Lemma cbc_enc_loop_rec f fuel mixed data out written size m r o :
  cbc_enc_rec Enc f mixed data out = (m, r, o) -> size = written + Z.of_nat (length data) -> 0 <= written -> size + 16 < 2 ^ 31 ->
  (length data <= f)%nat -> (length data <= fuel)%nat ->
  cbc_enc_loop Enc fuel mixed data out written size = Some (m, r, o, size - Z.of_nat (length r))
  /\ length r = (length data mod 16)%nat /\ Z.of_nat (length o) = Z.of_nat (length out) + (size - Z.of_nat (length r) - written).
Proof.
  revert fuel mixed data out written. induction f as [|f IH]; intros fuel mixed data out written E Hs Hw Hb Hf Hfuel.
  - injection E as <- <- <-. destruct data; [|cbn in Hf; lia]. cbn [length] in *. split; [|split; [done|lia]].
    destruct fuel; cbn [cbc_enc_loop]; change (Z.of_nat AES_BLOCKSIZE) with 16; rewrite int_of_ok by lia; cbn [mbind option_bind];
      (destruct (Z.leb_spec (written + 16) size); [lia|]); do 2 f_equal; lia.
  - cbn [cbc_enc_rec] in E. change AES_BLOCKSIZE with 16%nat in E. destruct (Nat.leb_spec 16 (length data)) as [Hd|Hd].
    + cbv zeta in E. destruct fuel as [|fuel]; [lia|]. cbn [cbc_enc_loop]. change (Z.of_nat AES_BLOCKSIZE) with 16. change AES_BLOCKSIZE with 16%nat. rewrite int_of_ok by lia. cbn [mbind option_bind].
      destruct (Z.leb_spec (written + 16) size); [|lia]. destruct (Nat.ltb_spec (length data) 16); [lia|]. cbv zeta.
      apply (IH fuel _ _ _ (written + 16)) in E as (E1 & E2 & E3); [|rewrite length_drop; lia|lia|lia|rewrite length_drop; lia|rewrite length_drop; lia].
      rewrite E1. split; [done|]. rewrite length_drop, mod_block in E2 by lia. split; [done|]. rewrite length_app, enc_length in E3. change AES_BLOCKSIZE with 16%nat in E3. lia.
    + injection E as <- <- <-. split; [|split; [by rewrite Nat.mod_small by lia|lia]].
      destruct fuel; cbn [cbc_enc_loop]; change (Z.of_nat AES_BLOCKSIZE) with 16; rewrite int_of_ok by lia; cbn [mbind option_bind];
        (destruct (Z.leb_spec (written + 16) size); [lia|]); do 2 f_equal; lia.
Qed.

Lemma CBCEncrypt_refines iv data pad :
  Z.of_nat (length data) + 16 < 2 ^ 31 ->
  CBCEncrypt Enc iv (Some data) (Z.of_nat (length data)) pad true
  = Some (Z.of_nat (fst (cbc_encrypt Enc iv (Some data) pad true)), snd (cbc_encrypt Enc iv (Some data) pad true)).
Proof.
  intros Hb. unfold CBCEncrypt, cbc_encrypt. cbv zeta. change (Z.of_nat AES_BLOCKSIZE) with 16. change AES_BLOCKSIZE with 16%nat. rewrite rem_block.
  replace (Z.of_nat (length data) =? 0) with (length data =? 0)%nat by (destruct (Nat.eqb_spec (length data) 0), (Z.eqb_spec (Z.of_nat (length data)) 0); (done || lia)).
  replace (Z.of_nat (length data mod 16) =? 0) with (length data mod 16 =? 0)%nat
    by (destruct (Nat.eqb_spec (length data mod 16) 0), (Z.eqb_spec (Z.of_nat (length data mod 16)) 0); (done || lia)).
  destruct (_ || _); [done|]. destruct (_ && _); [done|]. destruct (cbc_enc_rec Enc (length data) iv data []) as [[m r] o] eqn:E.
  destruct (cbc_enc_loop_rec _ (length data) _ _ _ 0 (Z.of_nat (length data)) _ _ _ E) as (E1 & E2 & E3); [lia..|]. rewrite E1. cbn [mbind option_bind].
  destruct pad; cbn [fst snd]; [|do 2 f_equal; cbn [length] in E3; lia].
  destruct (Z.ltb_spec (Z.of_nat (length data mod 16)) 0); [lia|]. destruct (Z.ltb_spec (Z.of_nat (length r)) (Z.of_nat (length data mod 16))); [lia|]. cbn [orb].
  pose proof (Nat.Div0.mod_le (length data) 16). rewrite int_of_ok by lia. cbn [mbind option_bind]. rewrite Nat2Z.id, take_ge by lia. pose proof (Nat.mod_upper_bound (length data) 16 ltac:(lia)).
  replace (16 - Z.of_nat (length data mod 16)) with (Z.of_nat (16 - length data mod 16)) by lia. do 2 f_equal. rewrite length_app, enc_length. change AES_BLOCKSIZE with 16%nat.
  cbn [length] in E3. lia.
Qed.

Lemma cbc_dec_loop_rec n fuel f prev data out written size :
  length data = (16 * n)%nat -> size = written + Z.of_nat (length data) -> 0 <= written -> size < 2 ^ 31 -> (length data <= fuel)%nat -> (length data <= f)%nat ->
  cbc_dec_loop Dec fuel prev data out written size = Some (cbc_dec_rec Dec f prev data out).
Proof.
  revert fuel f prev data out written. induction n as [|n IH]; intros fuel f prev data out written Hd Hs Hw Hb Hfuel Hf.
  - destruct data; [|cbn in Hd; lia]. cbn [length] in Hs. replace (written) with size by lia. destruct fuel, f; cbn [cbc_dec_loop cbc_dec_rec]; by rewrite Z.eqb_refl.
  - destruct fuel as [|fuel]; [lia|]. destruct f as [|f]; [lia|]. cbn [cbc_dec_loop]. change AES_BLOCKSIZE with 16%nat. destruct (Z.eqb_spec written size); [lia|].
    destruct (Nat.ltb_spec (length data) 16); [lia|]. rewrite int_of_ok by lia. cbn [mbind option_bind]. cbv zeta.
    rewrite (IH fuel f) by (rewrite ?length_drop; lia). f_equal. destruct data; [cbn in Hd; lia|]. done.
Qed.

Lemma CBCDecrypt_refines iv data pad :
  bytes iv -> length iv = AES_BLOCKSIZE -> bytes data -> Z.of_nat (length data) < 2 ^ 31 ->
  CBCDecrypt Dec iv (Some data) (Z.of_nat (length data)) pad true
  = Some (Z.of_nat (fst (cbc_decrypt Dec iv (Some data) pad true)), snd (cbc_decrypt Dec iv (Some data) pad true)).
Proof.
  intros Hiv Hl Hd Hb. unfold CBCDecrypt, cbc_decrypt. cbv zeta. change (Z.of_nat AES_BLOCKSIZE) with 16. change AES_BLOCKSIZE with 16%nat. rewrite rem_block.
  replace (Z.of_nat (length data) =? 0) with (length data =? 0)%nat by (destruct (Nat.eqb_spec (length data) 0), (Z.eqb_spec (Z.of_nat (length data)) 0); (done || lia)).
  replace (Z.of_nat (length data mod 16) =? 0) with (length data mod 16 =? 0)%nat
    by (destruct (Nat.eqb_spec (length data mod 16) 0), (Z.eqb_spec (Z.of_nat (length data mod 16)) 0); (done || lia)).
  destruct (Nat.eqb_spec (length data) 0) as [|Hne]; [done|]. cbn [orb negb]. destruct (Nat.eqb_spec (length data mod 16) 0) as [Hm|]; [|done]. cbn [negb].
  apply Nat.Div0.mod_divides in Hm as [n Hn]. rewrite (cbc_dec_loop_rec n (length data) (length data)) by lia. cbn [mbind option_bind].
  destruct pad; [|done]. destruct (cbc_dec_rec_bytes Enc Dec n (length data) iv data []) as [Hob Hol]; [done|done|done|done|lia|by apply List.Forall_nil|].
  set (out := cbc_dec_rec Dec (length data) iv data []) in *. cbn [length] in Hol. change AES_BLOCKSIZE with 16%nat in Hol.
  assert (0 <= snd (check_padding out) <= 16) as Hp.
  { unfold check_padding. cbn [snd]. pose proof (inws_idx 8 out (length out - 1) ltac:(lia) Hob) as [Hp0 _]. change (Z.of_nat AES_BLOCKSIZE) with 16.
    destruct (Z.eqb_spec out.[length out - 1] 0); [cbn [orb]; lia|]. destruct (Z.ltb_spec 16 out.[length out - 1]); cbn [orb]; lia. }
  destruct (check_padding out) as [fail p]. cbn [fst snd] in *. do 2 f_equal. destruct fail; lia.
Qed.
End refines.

==*==

_What you will do_: Print exactly the lines above from the one with "(length data <= f)%nat -> (length" to the one with "r) - written).", including both.

_Answer to the problem_:
  (length data <= f)%nat -> (length data <= fuel)%nat ->
  cbc_enc_loop Enc fuel mixed data out written size = Some (m, r, o, size - Z.of_nat (length r))
  /\ length r = (length data mod 16)%nat /\ Z.of_nat (length o) = Z.of_nat (length out) + (size - Z.of_nat (length r) - written).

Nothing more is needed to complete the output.